[Stored dataset items]

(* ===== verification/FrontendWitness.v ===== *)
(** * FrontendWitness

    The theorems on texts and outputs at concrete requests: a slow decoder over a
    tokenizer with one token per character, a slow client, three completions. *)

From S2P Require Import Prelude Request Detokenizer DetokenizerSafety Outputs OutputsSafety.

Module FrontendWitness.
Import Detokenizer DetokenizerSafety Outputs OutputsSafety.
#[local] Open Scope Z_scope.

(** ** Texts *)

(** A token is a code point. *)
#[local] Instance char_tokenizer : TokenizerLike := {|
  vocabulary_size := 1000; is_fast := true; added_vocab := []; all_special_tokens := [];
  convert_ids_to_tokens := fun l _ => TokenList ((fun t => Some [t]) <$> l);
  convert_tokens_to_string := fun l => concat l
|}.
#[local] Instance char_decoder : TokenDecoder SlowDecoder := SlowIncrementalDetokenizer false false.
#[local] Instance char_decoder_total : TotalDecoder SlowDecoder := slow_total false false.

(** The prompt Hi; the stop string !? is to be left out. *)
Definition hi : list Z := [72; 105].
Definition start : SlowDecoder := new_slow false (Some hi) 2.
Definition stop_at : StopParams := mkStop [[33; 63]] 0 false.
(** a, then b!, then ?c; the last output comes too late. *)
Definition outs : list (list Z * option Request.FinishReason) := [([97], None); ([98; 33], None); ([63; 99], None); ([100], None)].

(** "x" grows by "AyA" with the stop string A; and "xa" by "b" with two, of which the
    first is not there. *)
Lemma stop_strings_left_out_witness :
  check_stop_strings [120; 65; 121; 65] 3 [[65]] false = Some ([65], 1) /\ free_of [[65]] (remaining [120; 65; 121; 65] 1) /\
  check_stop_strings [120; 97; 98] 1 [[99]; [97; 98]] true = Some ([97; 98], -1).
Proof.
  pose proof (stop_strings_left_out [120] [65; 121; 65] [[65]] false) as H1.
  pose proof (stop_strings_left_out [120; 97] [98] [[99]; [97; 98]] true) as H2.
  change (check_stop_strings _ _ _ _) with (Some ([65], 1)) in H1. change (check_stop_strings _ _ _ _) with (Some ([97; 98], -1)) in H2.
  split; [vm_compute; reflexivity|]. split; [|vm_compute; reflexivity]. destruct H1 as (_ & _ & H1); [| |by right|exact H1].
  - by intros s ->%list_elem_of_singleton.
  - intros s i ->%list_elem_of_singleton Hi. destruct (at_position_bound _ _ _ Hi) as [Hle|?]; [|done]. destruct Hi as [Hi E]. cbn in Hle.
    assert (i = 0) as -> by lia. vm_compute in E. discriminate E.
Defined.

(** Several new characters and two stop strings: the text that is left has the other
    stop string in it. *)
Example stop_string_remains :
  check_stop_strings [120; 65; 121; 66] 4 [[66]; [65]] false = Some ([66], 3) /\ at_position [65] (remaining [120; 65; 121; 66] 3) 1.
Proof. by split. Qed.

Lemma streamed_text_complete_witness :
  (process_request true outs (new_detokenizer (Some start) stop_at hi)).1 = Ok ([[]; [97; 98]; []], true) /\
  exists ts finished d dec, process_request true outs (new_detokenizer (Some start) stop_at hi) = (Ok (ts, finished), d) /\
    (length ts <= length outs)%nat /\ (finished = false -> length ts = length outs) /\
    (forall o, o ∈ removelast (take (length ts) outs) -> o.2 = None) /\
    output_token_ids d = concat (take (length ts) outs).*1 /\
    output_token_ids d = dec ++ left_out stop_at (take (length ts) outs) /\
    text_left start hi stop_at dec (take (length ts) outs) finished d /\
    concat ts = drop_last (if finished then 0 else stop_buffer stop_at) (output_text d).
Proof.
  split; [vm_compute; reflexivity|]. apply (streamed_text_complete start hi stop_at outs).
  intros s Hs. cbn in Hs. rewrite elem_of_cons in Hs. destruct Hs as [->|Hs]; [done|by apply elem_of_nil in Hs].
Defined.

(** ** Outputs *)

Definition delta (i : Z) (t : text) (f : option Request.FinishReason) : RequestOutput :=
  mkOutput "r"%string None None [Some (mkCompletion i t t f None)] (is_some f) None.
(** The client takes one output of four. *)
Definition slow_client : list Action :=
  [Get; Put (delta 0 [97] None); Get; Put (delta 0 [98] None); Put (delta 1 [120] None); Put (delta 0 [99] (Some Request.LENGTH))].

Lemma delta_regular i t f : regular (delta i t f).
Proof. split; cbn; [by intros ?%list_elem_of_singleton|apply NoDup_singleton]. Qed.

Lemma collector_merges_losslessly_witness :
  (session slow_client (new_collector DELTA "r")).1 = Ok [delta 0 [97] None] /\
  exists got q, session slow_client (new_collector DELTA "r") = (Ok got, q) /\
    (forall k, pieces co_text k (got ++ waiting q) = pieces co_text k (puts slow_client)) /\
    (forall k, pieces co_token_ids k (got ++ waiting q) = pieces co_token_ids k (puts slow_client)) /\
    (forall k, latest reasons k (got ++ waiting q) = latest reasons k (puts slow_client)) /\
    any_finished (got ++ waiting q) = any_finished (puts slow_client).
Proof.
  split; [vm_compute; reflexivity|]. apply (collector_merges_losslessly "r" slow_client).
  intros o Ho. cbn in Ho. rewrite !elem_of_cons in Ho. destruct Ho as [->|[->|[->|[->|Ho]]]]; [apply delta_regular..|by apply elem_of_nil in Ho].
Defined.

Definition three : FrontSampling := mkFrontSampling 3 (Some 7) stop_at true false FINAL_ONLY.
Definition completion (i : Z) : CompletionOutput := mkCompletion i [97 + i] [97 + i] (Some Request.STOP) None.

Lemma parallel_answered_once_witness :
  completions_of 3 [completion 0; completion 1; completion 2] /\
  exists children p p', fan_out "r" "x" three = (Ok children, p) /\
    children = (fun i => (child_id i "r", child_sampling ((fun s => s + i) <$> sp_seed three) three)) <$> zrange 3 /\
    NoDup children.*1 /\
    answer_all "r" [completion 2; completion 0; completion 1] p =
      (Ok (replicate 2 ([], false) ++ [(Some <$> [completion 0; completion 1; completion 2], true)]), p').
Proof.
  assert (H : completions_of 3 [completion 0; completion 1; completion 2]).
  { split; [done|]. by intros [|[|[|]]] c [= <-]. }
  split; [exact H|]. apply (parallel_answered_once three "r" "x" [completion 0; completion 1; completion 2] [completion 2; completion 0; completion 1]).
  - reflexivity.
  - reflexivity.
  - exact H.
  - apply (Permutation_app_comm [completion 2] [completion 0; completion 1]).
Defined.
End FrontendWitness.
---
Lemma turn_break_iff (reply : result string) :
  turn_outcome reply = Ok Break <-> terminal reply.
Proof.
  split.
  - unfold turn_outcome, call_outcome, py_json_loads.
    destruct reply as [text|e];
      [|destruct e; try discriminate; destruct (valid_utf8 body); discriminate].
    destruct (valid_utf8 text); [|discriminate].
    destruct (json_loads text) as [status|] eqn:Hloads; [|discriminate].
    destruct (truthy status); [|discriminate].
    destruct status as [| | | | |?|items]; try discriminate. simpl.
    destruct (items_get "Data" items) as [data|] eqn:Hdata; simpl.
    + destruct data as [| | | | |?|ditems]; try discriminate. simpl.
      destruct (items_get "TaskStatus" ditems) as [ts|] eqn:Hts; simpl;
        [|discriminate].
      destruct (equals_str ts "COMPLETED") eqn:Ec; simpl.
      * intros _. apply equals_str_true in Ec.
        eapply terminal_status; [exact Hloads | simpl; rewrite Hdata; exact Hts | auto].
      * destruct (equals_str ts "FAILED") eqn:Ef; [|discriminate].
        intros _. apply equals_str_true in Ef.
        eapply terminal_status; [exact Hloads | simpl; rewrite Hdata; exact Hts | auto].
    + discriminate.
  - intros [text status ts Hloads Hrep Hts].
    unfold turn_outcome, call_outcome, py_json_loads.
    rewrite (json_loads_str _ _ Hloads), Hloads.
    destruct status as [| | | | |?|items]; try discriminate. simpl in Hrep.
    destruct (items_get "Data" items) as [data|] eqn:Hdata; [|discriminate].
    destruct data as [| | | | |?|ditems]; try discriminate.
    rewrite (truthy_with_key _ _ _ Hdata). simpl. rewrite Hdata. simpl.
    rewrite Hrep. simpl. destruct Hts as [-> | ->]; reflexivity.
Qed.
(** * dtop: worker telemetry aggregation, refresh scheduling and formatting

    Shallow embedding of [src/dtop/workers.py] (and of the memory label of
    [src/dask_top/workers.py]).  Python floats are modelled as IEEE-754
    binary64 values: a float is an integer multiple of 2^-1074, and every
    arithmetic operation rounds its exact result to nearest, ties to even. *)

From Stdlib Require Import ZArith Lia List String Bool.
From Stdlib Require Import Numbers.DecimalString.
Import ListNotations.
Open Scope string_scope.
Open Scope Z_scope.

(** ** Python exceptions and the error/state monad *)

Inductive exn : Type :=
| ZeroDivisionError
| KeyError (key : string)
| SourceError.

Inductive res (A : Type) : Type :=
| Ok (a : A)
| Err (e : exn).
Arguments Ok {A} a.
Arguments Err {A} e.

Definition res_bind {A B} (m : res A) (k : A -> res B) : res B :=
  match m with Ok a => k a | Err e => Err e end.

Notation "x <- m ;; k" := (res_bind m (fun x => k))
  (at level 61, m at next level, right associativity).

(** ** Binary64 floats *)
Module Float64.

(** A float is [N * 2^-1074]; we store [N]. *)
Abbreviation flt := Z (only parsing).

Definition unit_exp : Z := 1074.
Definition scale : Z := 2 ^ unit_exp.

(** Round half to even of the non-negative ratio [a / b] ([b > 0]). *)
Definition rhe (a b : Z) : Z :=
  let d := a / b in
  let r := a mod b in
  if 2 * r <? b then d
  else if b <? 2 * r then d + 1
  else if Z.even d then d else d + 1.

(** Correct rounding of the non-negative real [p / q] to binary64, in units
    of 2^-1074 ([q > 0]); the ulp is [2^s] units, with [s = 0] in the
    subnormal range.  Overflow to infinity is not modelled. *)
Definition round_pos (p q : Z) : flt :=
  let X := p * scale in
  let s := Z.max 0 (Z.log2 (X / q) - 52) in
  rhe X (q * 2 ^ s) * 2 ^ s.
--
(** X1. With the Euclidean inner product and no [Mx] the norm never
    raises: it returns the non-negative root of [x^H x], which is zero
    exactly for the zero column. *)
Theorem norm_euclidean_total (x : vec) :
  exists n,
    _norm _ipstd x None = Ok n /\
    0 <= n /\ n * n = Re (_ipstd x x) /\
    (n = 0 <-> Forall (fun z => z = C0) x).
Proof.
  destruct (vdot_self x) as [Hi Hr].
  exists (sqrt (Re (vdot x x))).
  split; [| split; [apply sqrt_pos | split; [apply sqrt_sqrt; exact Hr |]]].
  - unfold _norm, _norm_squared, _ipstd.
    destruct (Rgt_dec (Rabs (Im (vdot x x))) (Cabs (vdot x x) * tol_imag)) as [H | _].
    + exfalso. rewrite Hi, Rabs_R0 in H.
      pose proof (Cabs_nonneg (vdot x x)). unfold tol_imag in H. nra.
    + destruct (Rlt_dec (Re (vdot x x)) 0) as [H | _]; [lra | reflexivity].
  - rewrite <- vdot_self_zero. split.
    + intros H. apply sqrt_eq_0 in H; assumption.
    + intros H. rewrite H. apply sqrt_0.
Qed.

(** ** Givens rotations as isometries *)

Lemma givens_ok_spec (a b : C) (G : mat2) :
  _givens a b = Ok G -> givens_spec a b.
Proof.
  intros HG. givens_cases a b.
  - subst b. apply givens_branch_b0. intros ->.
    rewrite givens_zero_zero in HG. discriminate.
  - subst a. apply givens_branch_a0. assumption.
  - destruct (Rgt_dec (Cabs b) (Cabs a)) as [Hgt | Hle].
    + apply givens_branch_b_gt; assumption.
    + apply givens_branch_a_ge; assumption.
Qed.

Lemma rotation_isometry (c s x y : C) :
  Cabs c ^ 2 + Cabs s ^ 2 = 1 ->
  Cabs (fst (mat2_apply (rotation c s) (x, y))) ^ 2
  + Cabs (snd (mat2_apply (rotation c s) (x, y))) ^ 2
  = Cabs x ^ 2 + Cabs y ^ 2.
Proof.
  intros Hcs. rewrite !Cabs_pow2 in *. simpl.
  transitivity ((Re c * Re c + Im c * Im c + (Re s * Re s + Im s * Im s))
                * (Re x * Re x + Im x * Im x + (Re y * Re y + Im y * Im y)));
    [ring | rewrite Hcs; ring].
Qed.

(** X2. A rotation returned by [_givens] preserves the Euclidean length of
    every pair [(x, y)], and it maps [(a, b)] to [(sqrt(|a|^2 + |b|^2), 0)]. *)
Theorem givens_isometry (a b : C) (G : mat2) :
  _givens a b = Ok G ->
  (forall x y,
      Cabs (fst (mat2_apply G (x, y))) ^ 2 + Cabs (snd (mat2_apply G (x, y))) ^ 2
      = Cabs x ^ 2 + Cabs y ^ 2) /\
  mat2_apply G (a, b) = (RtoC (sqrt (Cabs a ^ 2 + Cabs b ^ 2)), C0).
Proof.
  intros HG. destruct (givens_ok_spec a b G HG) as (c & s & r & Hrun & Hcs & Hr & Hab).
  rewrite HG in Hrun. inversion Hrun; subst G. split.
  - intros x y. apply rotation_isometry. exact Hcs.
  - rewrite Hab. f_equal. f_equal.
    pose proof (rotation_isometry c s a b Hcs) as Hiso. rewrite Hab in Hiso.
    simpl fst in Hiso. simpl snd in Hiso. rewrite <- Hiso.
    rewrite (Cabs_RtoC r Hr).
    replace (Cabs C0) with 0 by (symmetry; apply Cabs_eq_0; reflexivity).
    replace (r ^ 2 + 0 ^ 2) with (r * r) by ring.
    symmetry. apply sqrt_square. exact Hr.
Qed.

__What to work on__
Which lines run from the one holding "equals_str_true in Ec." through the one holding "intros _. apply equals_str_true in Ef." in the records above? Repeat them exactly, both included, and nothing more.

__Written solution__
      * intros _. apply equals_str_true in Ec.
        eapply terminal_status; [exact Hloads | simpl; rewrite Hdata; exact Hts | auto].
      * destruct (equals_str ts "FAILED") eqn:Ef; [|discriminate].
        intros _. apply equals_str_true in Ef.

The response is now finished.